FEATURE ARTICLE
Statins: From Fungus to Pharma
The curiosity of biochemists, mixed with some obvious economic incentives, created a family of powerful cardiovascular drugs
Philip A. Rea
Improving on Nature

Although Sankyo and Merck both originally isolated valuable statins from natural sources, their later efforts were directed at manufacturing them synthetically. In the early 1980s, Merck filed a patent that showed that some of the complexities of the fungal metabolites were superfluous and could be eliminated without compromising biological activity.
At about this time, five years before the FDA approved Mevacor, Bruce D. Roth, then a 28-year-old postdoc in the chemistry department at the University of Rochester, started tinkering with statins, exploring their synthetic chemistry. In the spring of 1985, he succeeded in synthesizing one of the fungal statins that Endo and Kuroda had isolated a few years before.

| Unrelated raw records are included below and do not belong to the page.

Lemma connection_failure_not_retried_witness :
  let E := mk_env "0xab"%string (fun _ => Ok []) (fun _ => Ok tt)
                  (fun _ => Raise ConnectionError) in
  connect E 0 = Raise ConnectionError /\
  listen_for_new_blocks E 10 0 [] =
  ([EvConnecting 0; EvConnFailed ConnectionError; EvSleep 5], Raise RuntimeError).
Proof.
  intros E. split; [reflexivity|].
  exact (connection_failure_not_retried E 9 0 [] ConnectionError eq_refl).
Defined.

(** ** Startup *)

Module BootstrapFacts.
Import Bootstrap.

Lemma missing_vars_nil (cfg : config) :
  missing_vars cfg = [] <->
  truthy (TELEGRAM_BOT_TOKEN cfg) && truthy (TELEGRAM_CHAT_ID cfg) &&
  truthy (QUICKNODE_WSS_URL cfg) && truthy (TOKEN_CONTRACT_ADDRESS cfg) = true.
Proof.
  unfold missing_vars.
  destruct (truthy (TELEGRAM_BOT_TOKEN cfg)), (truthy (TELEGRAM_CHAT_ID cfg)),
           (truthy (QUICKNODE_WSS_URL cfg)), (truthy (TOKEN_CONTRACT_ADDRESS cfg));
    simpl; split; intro H; (reflexivity || discriminate).
Qed.




End BootstrapFacts.

(** ** The reminder timer *)

Module ReminderFacts.
Import Reminder.

(** The firing times a run of [send_reminder] calls goes through, the first
    at [t]: each firing is followed by the next one [interval] after its
    send attempt ended. *)
Fixpoint fire_seq (t : Z) (atts : list attempt) : list Z :=
  match atts with
  | [] => []
  | a :: atts' => t :: fire_seq (t + att_duration a + REMINDER_INTERVAL) atts'
  end.

Lemma firing_times_app l1 l2 :
  firing_times (l1 ++ l2) = firing_times l1 ++ firing_times l2.
Proof. induction l1 as [|[] l1 IH]; simpl; rewrite ?IH; reflexivity. Qed.

Lemma run_timers_one t a atts :
  exists line,
  run_timers [t] (a :: atts) =
  [Fire t; Printed (t + att_duration a) line;
   TimerStart (t + att_duration a) (t + att_duration a + REMINDER_INTERVAL)]
  ++ run_timers [t + att_duration a + REMINDER_INTERVAL] atts.
Proof. eexists. reflexivity. Qed.

Lemma firing_times_run t atts :
  firing_times (run_timers [t] atts) = fire_seq t atts.
Proof.
  revert t. induction atts as [|a atts IH]; intros t; [reflexivity|].
  destruct (run_timers_one t a atts) as [line ->].
  rewrite firing_times_app, IH. reflexivity.
Qed.

Lemma firing_times_scheduler t0 atts :
  firing_times (scheduler t0 atts) = fire_seq (t0 + REMINDER_INTERVAL) atts.
Proof. unfold scheduler, start_timer. simpl. apply firing_times_run. Qed.

Lemma fire_seq_next t atts i ti a :
  nth_error (fire_seq t atts) i = Some ti -> nth_error atts i = Some a ->
  (S i < List.length atts)%nat ->
  nth_error (fire_seq t atts) (S i) = Some (ti + att_duration a + REMINDER_INTERVAL).
Proof.
  revert t i. induction atts as [|a0 atts IH]; intros t i Hf Ha Hl;
    [destruct i; discriminate|].
  destruct i as [|i]; simpl in *.
  - inversion Hf; inversion Ha; subst.
    destruct atts; [simpl in Hl; lia|reflexivity].
  - apply IH; auto. lia.
Qed.

Lemma fire_seq_ge t atts :
  Forall (fun a => 0 <= att_duration a) atts ->
  forall x, In x (fire_seq t atts) -> t <= x.
Proof.
  intros H. revert t. induction H as [|a atts Ha _ IH]; intros t x Hx; [contradiction|].
  destruct Hx as [<-|Hx]; [lia|]. apply IH in Hx. unfold REMINDER_INTERVAL in Hx. lia.
Qed.

Lemma run_timers_start_after_send t atts p s due :
  nth_error (run_timers [t] atts) p = Some (TimerStart s due) ->
  (1 <= p)%nat /\
  exists line, nth_error (run_timers [t] atts) (p - 1) = Some (Printed s line) /\
               due = s + REMINDER_INTERVAL.
Proof.
  revert t p. induction atts as [|a atts IH]; intros t p Hp; [destruct p; discriminate|].
  destruct (run_timers_one t a atts) as [line Heq]. rewrite Heq in *.
  destruct p as [|[|[|p]]]; simpl in Hp.
  - discriminate.
  - discriminate.
  - inversion Hp; subst. split; [lia|]. exists line. split; reflexivity.
  - destruct (IH _ _ Hp) as [Hge [line' [Hn Hd]]].
    split; [lia|]. exists line'. split; [|exact Hd].
    destruct p as [|p]; [lia|]. simpl. simpl in Hn. rewrite Nat.sub_0_r in Hn. exact Hn.
Qed.

(** C8 as stated fails: when a send takes 3 seconds, the next firing comes
    1803 seconds after the previous one, not 1800. *)
Lemma reminder_period_not_fixed :
  ~ (forall t0 atts i ti tj,
       nth_error (firing_times (scheduler t0 atts)) i = Some ti ->
       nth_error (firing_times (scheduler t0 atts)) (S i) = Some tj ->
       tj - ti = REMINDER_INTERVAL).
Proof.
  intros H.
  specialize (H 0 [mk_attempt 3 (Ok tt); mk_attempt 0 (Raise TelegramError)] 0%nat 1800 3603
                eq_refl eq_refl).
  vm_compute in H. discriminate H.
Qed.

(** C8 (as amended): the firing after the one at [t(i)] comes at
    [t(i) + d(i) + 30 min], [d(i)] being how long the send attempt at [t(i)]
    took, whatever its outcome. *)
Theorem reminder_next_firing (t0 : Z) (atts : list attempt) (i : nat) (ti : Z)
    (a : attempt)
    (Hti : nth_error (firing_times (scheduler t0 atts)) i = Some ti)
    (Ha : nth_error atts i = Some a)
    (Hnext : (S i < List.length atts)%nat) :
  nth_error (firing_times (scheduler t0 atts)) (S i) =
  Some (ti + att_duration a + REMINDER_INTERVAL).
Proof.
  rewrite firing_times_scheduler in *. apply fire_seq_next; assumption.
Qed.

Lemma reminder_next_firing_witness :
  let atts := [mk_attempt 3 (Raise TelegramError); mk_attempt 0 (Ok tt)] in
  nth_error (firing_times (scheduler 0 atts)) 0 = Some 1800 /\
  nth_error atts 0 = Some (mk_attempt 3 (Raise TelegramError)) /\
  (1 < List.length atts)%nat /\
  nth_error (firing_times (scheduler 0 atts)) 1 = Some (1800 + 3 + REMINDER_INTERVAL).
Proof.
  intros atts.
  assert (H1 : nth_error (firing_times (scheduler 0 atts)) 0 = Some 1800) by reflexivity.
  assert (H2 : nth_error atts 0 = Some (mk_attempt 3 (Raise TelegramError))) by reflexivity.
  assert (H3 : (1 < List.length atts)%nat) by (simpl; lia).
  split; [exact H1|]. split; [exact H2|]. split; [exact H3|].
  exact (reminder_next_firing 0 atts 0 1800 _ H1 H2 H3).
Defined.

(** C10: starting the scheduler at [t0] sends nothing at once: the trace
    starts with the timer start, the first firing is at [t0 + 30 min] and
    none is earlier; and every later timer start comes right after the
    completion line of the send attempt, at its completion time, due one
    interval later. *)
Theorem first_reminder_after_interval (t0 : Z) (atts : list attempt)
    (Hdur : Forall (fun a => 0 <= att_duration a) atts) :
  hd_error (scheduler t0 atts) = Some (TimerStart t0 (t0 + REMINDER_INTERVAL)) /\
  (atts <> [] -> hd_error (firing_times (scheduler t0 atts)) = Some (t0 + REMINDER_INTERVAL)) /\
  (forall t, In t (firing_times (scheduler t0 atts)) -> t0 + REMINDER_INTERVAL <= t) /\
  (forall p s due, (0 < p)%nat ->
     nth_error (scheduler t0 atts) p = Some (TimerStart s due) ->
     exists line, nth_error (scheduler t0 atts) (p - 1) = Some (Printed s line) /\
                  due = s + REMINDER_INTERVAL).
Proof.
  split; [reflexivity|].
  split; [intros Hne; rewrite firing_times_scheduler; destruct atts; [contradiction|reflexivity]|].
  split; [intros t Ht; rewrite firing_times_scheduler in Ht; exact (fire_seq_ge _ _ Hdur t Ht)|].
  intros p s due Hp Hn. unfold scheduler, start_timer in *.
  destruct p as [|q]; [lia|]. simpl in Hn.
  destruct (run_timers_start_after_send _ _ _ _ _ Hn) as [Hq [line [Hl Hd]]].
  exists line. split; [|exact Hd].
  destruct q as [|q]; [lia|]. simpl. simpl in Hl. rewrite Nat.sub_0_r in Hl. exact Hl.
Qed.
(** Every request that has its log entry runs up to one answer: the handler
    returns, and its trace is a prefix without an answer, followed by the
    block that answers, logs and closes the request's span. *)
Lemma CreateSchedule_answered h c w e :
  log_entry c = Some e ->
  exists pre lvl status code msg body fields w',
    CreateSchedule h c w =
      (Returned tt, w',
       pre ++ reply_trace e (topSpan_of c) lvl status code msg body fields)
    /\ before_the_answer h c w w' pre
    /\ lvl = level_of status
    /\ holds body status code msg
    /\ holds fields status code msg
    /\ confined fields.
Proof.
  intros He.
  destruct (authenticated h c && valid h c) eqn:Hg.
  2:{ rewrite (CreateSchedule_stopped_answer _ _ _ _ He Hg).
      eexists [_; _], _, _, _, _, _, _, _. split; [reflexivity |].
      split; [prefix_facts |].
      unfold gate_answer.
      destruct (authenticated h c); cbn [fst snd];
        (split; [reflexivity |]; split; [apply gin_H_holds |]);
        [split; [apply with_request_holds | apply with_request_confined]
        | split; [apply gin_H_holds | apply gin_H_confined]]. }
  apply andb_true_iff in Hg as [Ha Hv].
  destruct (resolved h) as [node|err] eqn:Hn.
  2:{ rewrite (CreateSchedule_serves _ _ _ _ He Ha Hv).
      rewrite (resolve_and_dispatch_error _ _ _ _ _ _ _ _ _ Hn).
      destruct err; rewrite reply_Some_trace;
        (eexists [_; _; _; _; _; _], _, _, _, _, _, _, _; split; [reflexivity |];
         split; [prefix_facts |];
         split; [reflexivity |]; split; [apply gin_H_holds |];
         split; [apply with_request_holds | apply with_request_confined]). }
  destruct (breaker_rejects w node) eqn:Hr.
  - rewrite (CreateSchedule_rejected _ _ _ _ _ He Ha Hv Hn Hr), respond_breaker_open.
    eexists (up_to_node c ++ [EBreakerRun (Id node) false; _; _]),
      _, _, _, _, _, _, _.
    split; [reflexivity |].
    split; [prefix_facts |].
    split; [reflexivity |]. split; [apply gin_H_holds |].
    split; [apply with_request_holds | apply with_request_confined].
  - rewrite (CreateSchedule_passed _ _ _ _ _ He Ha Hv Hn Hr).
    destruct (respond_answer h e (topSpan_of c)
                (json_Marshal_request (receivedReq_of h c)) node
                (backend_answer h c node) (after_call h c w node))
      as (mid & lvl & status & code & msg & body & fields & w' & -> & Hl & Hb & Hf & Hc & Hm).
    exists (up_to_answer h c w node ++ mid), lvl, status, code, msg, body, fields, w'.
    split; [unfold prepend; cbn [fst snd]; by rewrite app_assoc |].
    split; [| done].
    destruct Hm as [[-> ->] | (_ & -> & ->)].
    + rewrite app_nil_r. apply up_to_answer_before.
    + unfold up_to_answer, after_call.
      destruct (breakers w !! Id node); prefix_facts.
Qed.
(** * edit_photo_exif: extraction of photo records from a Facebook export
      and rewriting of the EXIF "date taken" field

    A shallow embedding of [edit_photo_exif.py].  JSON documents are the
    values [json.load] produces, Python exceptions are the left summand of
    a sum type, dictionaries are finite maps with string keys. *)

From Stdlib Require Import ZArith String Ascii Lia DecimalString.
From stdpp Require Import gmap strings list fin_maps sorting.

Set Warnings "-register-all".
Open Scope Z_scope.

(** ** Python values and exceptions *)

(** What [json.load] returns: [None], [bool], [int], [float], [str],
    [list] and [dict] with [str] keys.  A [float] is kept as the pair
    mantissa, binary exponent; no function below computes with one. *)
Inductive pyval : Type :=
| PyNone
| PyBool (b : bool)
| PyInt (n : Z)
| PyFloat (mantissa exponent : Z)
| PyStr (s : string)
| PyList (items : list pyval)
| PyDict (entries : gmap string pyval).

(** The exception classes the program can raise.  [KeyError] carries the
    key that was looked up; [Raised] stands for an exception class of a
    library (piexif, the operating system) that is named by its text. *)
Inductive pyerr : Type :=
| KeyError (key : pyval)
| IndexError
| TypeError
| AttributeError
| ValueError
| FileNotFoundError
| Raised (cls : string).

#[global] Instance pyerr_bind : MBind (sum pyerr) :=
  fun A B f m => match m with inl e => inl e | inr a => f a end.
#[global] Instance pyerr_ret : MRet (sum pyerr) := fun A a => inr a.

(** [raise e] *)
Definition raise {A} (e : pyerr) : pyerr + A := inl e.

Definition empty_dict : pyval := PyDict ∅.

(** ** Strings *)

(** A Rocq string holds the UTF-8 bytes of a Python [str]; a Python
    character is a lead byte with the continuation bytes (10xxxxxx) that
    follow it. *)
Definition is_continuation (c : ascii) : bool :=
  let n := N_of_ascii c in ((128 <=? n) && (n <? 192))%N.

Definition starts_with_continuation (s : string) : bool :=
  match s with
  | EmptyString => false
  | String c _ => is_continuation c
  end.

(** The characters of a [str], each as a one-character [str]. *)
Fixpoint py_chars (s : string) : list string :=
  match s with
  | EmptyString => []
  | String c rest =>
      match py_chars rest with
      | [] => [String c EmptyString]
      | g :: gs =>
          if starts_with_continuation rest
          then String c g :: gs
          else String c EmptyString :: g :: gs
      end
  end.

(** [s.endswith(suffix)]: the last [len(suffix)] bytes of [s] are
    [suffix]. *)
Definition endswith (s suffix : string) : bool :=
  (String.length suffix <=? String.length s)%nat
  && String.eqb
       (substring (String.length s - String.length suffix)
                  (String.length suffix) s)
       suffix.

(** [needle in haystack] for two [str]. *)
Definition str_contains (needle haystack : string) : bool :=
  match String.index 0 needle haystack with
  | Some _ => true
  | None => false
  end.

(** ** Operations on Python values *)

(** [v[key]] with a [str] key: only a [dict] can be subscripted by a
    string; a [list] or [str] wants an integer and every other value is
    not subscriptable, both are [TypeError]. *)
Definition py_getitem (v : pyval) (key : string) : pyerr + pyval :=
  match v with
  | PyDict d =>
      match d !! key with
      | Some x => inr x
      | None => raise (KeyError (PyStr key))
      end
  | _ => raise TypeError
  end.

(** [v[0]]: first element of a [list], first character of a [str]; a
    [dict] loaded from JSON has only [str] keys, so [0] is a missing
    key. *)
Definition py_getitem0 (v : pyval) : pyerr + pyval :=
  match v with
  | PyList (x :: _) => inr x
  | PyList [] => raise IndexError
  | PyStr s =>
      match py_chars s with
      | c :: _ => inr (PyStr c)
      | [] => raise IndexError
      end
  | PyDict _ => raise (KeyError (PyInt 0))
  | _ => raise TypeError
  end.

(** [v.get(key, fallback)]: only [dict] has the method. *)
Definition py_get (v : pyval) (key : string) (fallback : pyval)
  : pyerr + pyval :=
  match v with
  | PyDict d => inr (default fallback (d !! key))
  | _ => raise AttributeError
  end.

Definition is_str (key : string) (v : pyval) : bool :=
  match v with
  | PyStr s => String.eqb s key
  | _ => false
  end.

(** [key in v] for a [str] [key]: key of a [dict], element of a [list],
    substring of a [str]; other values are not containers. *)
Definition py_contains (key : string) (v : pyval) : pyerr + bool :=
  match v with
  | PyDict d => inr (bool_decide (is_Some (d !! key)))
  | PyList l => inr (existsb (is_str key) l)
  | PyStr s => inr (str_contains key s)
  | _ => raise TypeError
  end.

(** The elements [for x in v] visits: the items of a [list], the
    characters of a [str], the keys of a [dict] (in the enumeration order
    of the map; nothing below depends on that order). *)
Definition py_iter (v : pyval) : pyerr + list pyval :=
  match v with
  | PyList l => inr l
  | PyStr s => inr (PyStr <$> py_chars s)
  | PyDict d => inr (PyStr <$> (map_to_list d).*1)
  | _ => raise TypeError
  end.

(** ** Photo *)

(** The dataclass [Photo].  Its annotations ([str], [int]) are not
    enforced: the fields hold whatever the JSON held. *)
Record Photo : Type := mkPhoto { uri : pyval; timestamp : pyval }.

(** [Photo.from_json_structure] *)
Definition from_json_structure (structure : pyval) : pyerr + Photo :=
  uri ← py_getitem structure "uri";
  media_metadata ← py_get structure "media_metadata" empty_dict;
  photo_metadata ← py_get media_metadata "photo_metadata" empty_dict;
  exif_data ← py_get photo_metadata "exif_data" (PyList [empty_dict]);
  block ← py_getitem0 exif_data;
  timestamp ← py_get block "taken_timestamp" PyNone;
  match timestamp with
  | PyNone =>
      timestamp ← py_getitem structure "creation_timestamp";
      mret (mkPhoto uri timestamp)
  | _ => mret (mkPhoto uri timestamp)
  end.
Definition count_step (st : step) (ss : list stmt) : nat :=
  length (filter (λ s, stmt_step s = Some st) ss).

(** *** Coordinates and colors *)

Definition literal_int (e : expr) : option Z :=
  match e with
  | ENum n => Some n
  | _ => None
  end.

(** Consecutive numbers read as (x, y) pairs. *)
Fixpoint pairs (l : list Z) : list (Z * Z) :=
  match l with
  | x :: y :: l' => (x, y) :: pairs l'
  | _ => []
  end.

(** The argument lists of the [quad_from] calls. *)
Definition quad_args (ss : list stmt) : list (list expr) :=
  map snd (filter (λ c, c.1 = quad_from) (calls_of_script ss)).

(** The coordinate pairs of each quad, quad by quad. *)
Definition quad_pairs (ss : list stmt) : list (list (Z * Z)) :=
  map (λ args, pairs (omap literal_int args)) (quad_args ss).

Definition quad_coordinate_pairs (ss : list stmt) : list (Z * Z) :=
  concat (quad_pairs ss).

(** The integer literals given to the other calls. *)
Definition other_literals (ss : list stmt) : list (libfn * list Z) :=
  filter (λ c, c.2 ≠ [])
    (map (λ c, (c.1, omap literal_int c.2))
       (filter (λ c, c.1 ≠ quad_from) (calls_of_script ss))).

Definition is_color (f : libfn) : bool :=
  match f with
  | color_white | color_black | color_green | color_red | color_blue => true
  | _ => false
  end.

(** The color constants the script uses, each listed once. *)
Definition colors_used (ss : list stmt) : list libfn :=
  remove_dups (filter (λ f, is_color f = true) (map fst (calls_of_script ss))).

(** The color constant in the argument list of a call, if there is one. *)
Definition color_args (args : list expr) : list libfn :=
  filter (λ f, is_color f = true) (map fst (concat (map calls_of args))).
(** The eight columns of [summary_data]. *)
Record FocusedSummary := mkFocused {
  Environment : list string;
  Focused_Tag_Key : list string;
  Focused_Tag_Value : list string;
  Excluded_Tag_Key : list string;
  Excluded_Tag_Value : list string;
  Total_Resources : list nat;
  Resources_with_Focused_Tags : list nat;
  Resources_Missing_Focused_Tags : list nat
}.

Definition empty_focused : FocusedSummary :=
  mkFocused [] [] [] [] [] [] [] [].

(** One iteration of [for env, tags in tag_data.items()]. *)
Definition focused_step (summary_data : FocusedSummary)
    (item : string * list Resource) : FocusedSummary :=
  let '(env, tags) := item in
  let total_resources := length tags in
  let '(focused_resources, missing_resources) := count_resources tags in
  {| Environment := Environment summary_data ++ [env];
     Focused_Tag_Key :=
       Focused_Tag_Key summary_data ++ [join ", " (elements include_keys)];
     Focused_Tag_Value :=
       Focused_Tag_Value summary_data ++ [join ", " (elements include_values)];
     Excluded_Tag_Key :=
       Excluded_Tag_Key summary_data ++ [join ", " (elements exclude_keys)];
     Excluded_Tag_Value :=
       Excluded_Tag_Value summary_data ++ [join ", " (elements exclude_values)];
     Total_Resources := Total_Resources summary_data ++ [total_resources];
     Resources_with_Focused_Tags :=
       Resources_with_Focused_Tags summary_data ++ [focused_resources];
     Resources_Missing_Focused_Tags :=
       Resources_Missing_Focused_Tags summary_data ++ [missing_resources] |}%list.

Definition generate_focused_summary_csv
    (tag_data : list (string * list Resource)) : FocusedSummary :=
  foldl focused_step empty_focused tag_data.
End with_filters.

(** A tag with key [key] occurs on a resource of environment [env]. *)
Definition key_in_env (tag_data : list (string * list Resource))
    (key env : string) : Prop :=
  ∃ tags resource tag,
    (env, tags) ∈ tag_data ∧ resource ∈ tags ∧
    tag ∈ get_Tags resource ∧ Key tag = key.

(** [env in all_tags[key]] for a key of [all_tags]. *)
Definition observed (all_tags : gmap string (gmap string (gset string)))
    (key env : string) : Prop :=
  ∃ envs, all_tags !! key = Some envs ∧ is_Some (envs !! env).

(** The entry that one item of [all_tags] adds to column [name]. *)
Definition column_cell (name : string)
    (item : string * gmap string (gset string)) : Cell :=
  if decide (name = "Tag Key") then Text item.1
  else if decide (name = "Possible Values")
       then ValueSet (possible_values item.2)
       else presence item.2 name.

(** The keys of [summary_data]. *)
Definition is_column (names : list string) (name : string) : Prop :=
  name = "Tag Key" ∨ name = "Possible Values" ∨ name ∈ names.

End Aggregator.

(** ** Sample inputs *)

Module Samples.

Definition r1 : Resource :=
  {| ResourceARN := "arn:x:svc:r1";
     Tags := Some [ {| Key := "Team"; Value := "payments" |} ] |}.

Definition r2 : Resource :=
  {| ResourceARN := "arn:x:svc:r2";
     Tags := Some [ {| Key := "Team"; Value := "core" |};
                    {| Key := "Env"; Value := "prod" |} ] |}.

(** A resource without a ["Tags"] entry. *)
Definition untagged : Resource :=
  {| ResourceARN := "arn:x:ec2:r3"; Tags := None |}.

(** The key ["Env"] twice, with different values. *)
Definition two_env_tags : Resource :=
  {| ResourceARN := "arn:x:svc:r4";
     Tags := Some [ {| Key := "Env"; Value := "prod" |};
                    {| Key := "Env"; Value := "dev" |} ] |}.

(** An ARN with a single segment. *)
Definition malformed : Resource :=
  {| ResourceARN := "not-an-arn";
     Tags := Some [ {| Key := "Team"; Value := "core" |} ] |}.

Definition team_core : Tag := {| Key := "Team"; Value := "core" |}.
Definition team_dev : Tag := {| Key := "Team"; Value := "dev" |}.

Definition only_team : gmap string (list string) :=
  {[ "include_keys" := ["Team"] ]}.

Definition team_and_prod : gmap string (list string) :=
  {[ "include_keys" := ["Team"]; "include_values" := ["prod"] ]}.

Definition first_request : Fetcher.Request :=
  {| Fetcher.req_region := "eu-central-1"; Fetcher.starting_token := None |}.

End Samples.

(** ** load_aws_credentials *)

(** Exceptions outside the core: those of the functions above, and
    [ValueError] (unpacking a list of the wrong length, a data frame with
    columns of different lengths). *)
Inductive Failure :=
| Python (e : Exn)
| ValueError.

(** [d[key] = value] on a dictionary kept in insertion order. *)
Fixpoint dict_set {V} (d : list (string * V)) (key : string) (value : V)
    : list (string * V) :=
  match d with
  | [] => [(key, value)]
  | (k, v) :: d' =>
      if decide (k = key) then (k, value) :: d'
      else (k, v) :: dict_set d' key value
  end.

Module Credentials.

(** Python string methods; a character is its code point, below 256. *)

(** [s.startswith(prefix)] *)
Definition startswith (prefix s : string) : bool := String.prefix prefix s.

(** [s.endswith(suffix)] *)
Fixpoint endswith (suffix s : string) : bool :=
  String.eqb suffix s ||
  match s with
  | EmptyString => false
  | String _ s' => endswith suffix s'
  end.

(** [s.replace(old, new)] for a non-empty [old]: occurrences are taken
    from the left and do not overlap; [skip] counts the characters of
    the occurrence being replaced that are still to be passed. *)
Fixpoint replace_from (old new : string) (skip : nat) (s : string) : string :=
  match s with
  | EmptyString => ""
  | String c s' =>
      match skip with
      | S skip' => replace_from old new skip' s'
      | O =>
          if String.prefix old s
          then new +:+ replace_from old new (String.length old - 1) s'
          else String c (replace_from old new 0 s')
      end
  end.

Definition replace (old new s : string) : string := replace_from old new 0 s.

(** [c.isspace()] *)
Definition isspace (c : Ascii.ascii) : bool :=
  let n := nat_of_ascii c in
  ((9 <=? n) && (n <=? 13) || (28 <=? n) && (n <=? 32)
   || (n =? 133) || (n =? 160))%nat.

Fixpoint lstrip (drop : Ascii.ascii → bool) (s : string) : string :=
  match s with
  | EmptyString => ""
  | String c s' => if drop c then lstrip drop s' else s
  end.

Fixpoint rstrip (drop : Ascii.ascii → bool) (s : string) : string :=
  match s with
  | EmptyString => ""
  | String c s' =>
      match rstrip drop s' with
      | EmptyString => if drop c then "" else String c ""
      | kept => String c kept
      end
  end.

(** [s.strip()] is [strip isspace s]; stripping the double quote, as
    the loader does with a value, is [strip (Ascii.eqb quote) s]. *)
Definition strip (drop : Ascii.ascii → bool) (s : string) : string :=
  rstrip drop (lstrip drop s).

(** The double quote character. *)
Definition quote : Ascii.ascii := ascii_of_nat 34.

(** [s.split(sep, 1)] for a one-character [sep]. *)
Fixpoint split_once (sep : Ascii.ascii) (s : string) : list string :=
  match s with
  | EmptyString => [""]
  | String c s' =>
      if Ascii.eqb c sep then [""; s']
      else match split_once sep s' with
           | first :: rest => String c first :: rest
           | [] => [String c ""]
           end
  end.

Within only two years, Roth found himself heading up an 18-scientist atherosclerosis group at Parke-Davis Pharmaceutical Research. And while they made remarkable progress in fabricating their first synthetic HMG-CoA-reductase inhibitor, this was scuttled when they were notified that Sandoz AG, a Swiss drug company that is now part of Novartis, had obtained a patent for the very same compound. Parke-Davis was left with no other option but to turn its efforts toward what started out as a second-tier drug called atorvastatin—now known better by its trade name, Lipitor.
By the time Parke-Davis had Lipitor ready to present to the FDA, it was late 1989, and three statins—Mevacor, Zocor and Pravachol—were already approved for sale. Did this mean that the market was already saturated? According to Ron Winslow, later writing in the Wall Street Journal, the decision Parke-Davis made arose from economic rather than scientific considerations. First, the patent for Parke-Davis's Lopic—a treatment for high serum-triglyceride levels, which was also the company's most-successful drug with annual sales of about $600 million—was about to expire. Second, the statin market looked likely to grow into one of the biggest pharmaceutical boons of all time. In short, if Parke-Davis could capture even a small piece of the action, Lipitor could become the company's best seller.
These considerations were to be the tipping point. Parke-Davis moved the compound into clinical trials to show that doses of Lipitor of 10 milligrams and 80 milligrams per day decreased LDL-cholesterol levels by 40 and 60 percent, respectively. These were decreases in LDL-cholesterol levels that beat every other available statin—at any dose—by at least 40 percent.